Information wants to be free, as the saying goes. But governments don't always see it that way. Around the world, governments are using laws to block sites or even arrest people for comments they post, views they express or files they download. In Syria, it appears that the government even shut off access to the entire Internet for some time.
"More and more governments are trying to use legislation to control their citizens by controlling the Internet," said Eva Galperin, coordinator of international freedom of expression with the advocacy group Electronic Frontier Foundation.
Dozens of laws have been enacted over the past few years, with more set in stone recently. The EFF helped TechNewsDaily assemble this list of some of the most egregious.
This law bans "praising, encouraging or propagandizing" North Korea but doesn't clearly define what that means. In January 2012, Park Jung-geun was arrested for retweeting posts from the official North Korea Twitter account. Park said he was parodying North Korea, not praising it. He received a 10-month jail sentence. (His spoofed image appears above.)
This law to combat cybercrime was used to arrest Shaheen Dhada when she posted a message to Facebook questioning a citywide shutdown of Mumbai following the death of political leader Bal K. Thackeray. "Every day thousands of people die, but still the world moves on," she wrote. "Today, Mumbai shuts down out of fear, not out of respect." She and a friend who liked the post were both arrested and charged for speech that was "offensive and hateful."
Several Facebook pages have sprung up in support of Shaheen Dada.
The decree, issued in November 2012, ostensibly combats cybercrimes. But it includes a provision for the arrest of people who use "websites, any information network, or information technology means" to criticize senior government officials or argue for political reform. In July 2012, the government exiled blogger Ahmed Abdul Khaleq for "publicly insulting" UAE's president in an online forum.
This list, overseen by Roskomnadzor (Russia's telecom and media regulation arm), bans sites that provide access to child pornography or promote suicide or illegal drug use. But the law has been used to block other types of sites, including encyclopedia site Lurkmore.to, YouTube (Russian officials said that was a technical error) and, according to United Press International, content that Russian officials consider extreme, including anti-clerical works by Leo Tolstoy.
The law's stated purpose is to prevent hacking, identity theft, spamming, cybersex and online child pornography. But it also defined libel as a cybercrime, which some rights groups believed could be used by the government to silence online criticism. After appeals, the county's Supreme Court issued a temporary restraining order to stop implementation.
China uses a batch of regulations to censor Internet communications, enforced by what's become known as the Great Chinese Firewall. This system of proxies and firewalls restricts access to sites the government deems a threat, including Facebook and Twitter. In early 2012, it was used to block all sites in Japan for 30 hours. Though no official reason was given, rumors on the Internet say Fang Binxing, who heads China's online censorship project, was offended by an article in a Japanese newspaper.
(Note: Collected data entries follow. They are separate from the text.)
(** Connections keep their users, and nothing is forgotten. *)
Record grows (s s' : State) : Prop := {
  grows_opened : forall c u, opened s !! c = Some u -> opened s' !! c = Some u;
  grows_log : forall e, e ∈ log s -> e ∈ log s';
  grows_delivered : forall b, b ∈ delivered s -> b ∈ delivered s';
}.
Lemma typed_grows s s' u data : grows s s' -> typed s u data -> typed s' u data.
Proof. intros [H1 H2 _] (c & ? & ?). exists c. auto. Qed.
Lemma said_grows s s' body : grows s s' -> said s body -> said s' body.
Proof. intros Hg (u & data & req & p & H & ?). exists u, data, req, p. split; [by eapply typed_grows | done]. Qed.
Lemma meant_grows s s' u t : grows s s' -> meant s u t -> meant s' u t.
Proof.
  intros Hg [key l m H ? ? | body p H ? ? ? | p ? H ? | data req lines Ht ? H ? | from data msg Ht ? ? | | c' H ? ?].
  - eapply meant_unread; [by apply (grows_log _ _ Hg) | done | done].
  - eapply meant_push; [by apply (grows_delivered _ _ Hg) | done ..].
  - eapply meant_ack; [done | by apply (grows_log _ _ Hg) | done].
  - eapply meant_answer; [by eapply typed_grows | done | by apply (grows_log _ _ Hg) | done].
  - eapply meant_receipt; [by eapply typed_grows | done ..].
  - by apply meant_pong.
  - eapply meant_kick; [by apply (grows_log _ _ Hg) | by apply (grows_opened _ _ Hg) | done].
Qed.
Lemma session_event_ok_grows s s' e : grows s s' -> event_ok s e -> event_ok s' e.
Proof.
  intros Hg. destruct e as [[] r]; cbn; try done.
  - by apply said_grows.
  - destruct r as [c |]; [| done]. intros (u & ? & ?). exists u. split; [by apply Hg | done].
  - intros (u & ? & ?). exists u. split; [by apply Hg | by eapply meant_grows].
Qed.
Lemma Inv_get s key c : Inv s -> @ev ws (CliGet key) (Some c) ∈ log s -> exists u, opened s !! c = Some u /\ key = Itoa u.
Proof. intros HI H. exact (Inv_log s HI _ H). Qed.
Lemma task_ok_grows s s' t : grows s s' -> task_ok s t -> task_ok s' t.
Proof.
  intros Hg. destruct t; cbn; try done; try (by apply typed_grows).
  intros (data & req & H & ?). exists data, req. split; [by eapply typed_grows | done].
Qed.
Lemma kind_ok_grows s s' k : grows s s' -> kind_ok s k -> kind_ok s' k.
Proof.
  intros Hg. destruct k as [| n u c | t | msgs]; cbn; [done | by apply Hg | by apply task_ok_grows |].
  intros H b Hb. by apply (grows_delivered _ _ Hg), H.
Qed.
Lemma session_goroutine_ok_grows s s' k past p : grows s s' -> goroutine_ok s k past p -> goroutine_ok s' k past p.
Proof.
  intros Hg [H1 H2 H3 H4]. split; [done | by eapply kind_ok_grows | intros e He; by apply (grows_log _ _ Hg), H3 |].
  intros c Hc. destruct (H4 c Hc) as (u & ? & ?). exists u. split; [done | by apply Hg].
Qed.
This mouthful of a proposed law would add additional censorship on top of existing restrictions. It includes vague language, such as prohibitions against "abusing the provision and use of the Internet and information on the web." OpenNetInitiative, an Internet censorship watchdog, says it's unclear when the decree would be implemented.
Tajikistan has blocked access to Facebook twice in 2012 in response to negative comments about its leaders. Earlier in 2012, the country created a volunteer committee that watches the Web. The group reported offensive comments about the government, which led it to block Facebook.
Japan modified its copyright law in 2012, adding a penalty of up to two years in prison or a fine of up to 2 million yen (about $25,000). The penalty can be imposed after a single illegal download of music or movie files. Uploading a file that you don't have the rights to already carried a sentence of up to 10 years in prison and a fine of up to 10 million yen (about $130,000).
In September 2012, Jordan amended this law to require that electronic publications — including websites and blogs dealing with news — register with the government and pay a $1,400 fee, just as newspapers in the country do. Site owners are even responsible for comments posted by visitors. The government can block sites that don't abide by the law. Opponents of the law like Human Rights Watch fear the government will use the expanded powers to go after critics.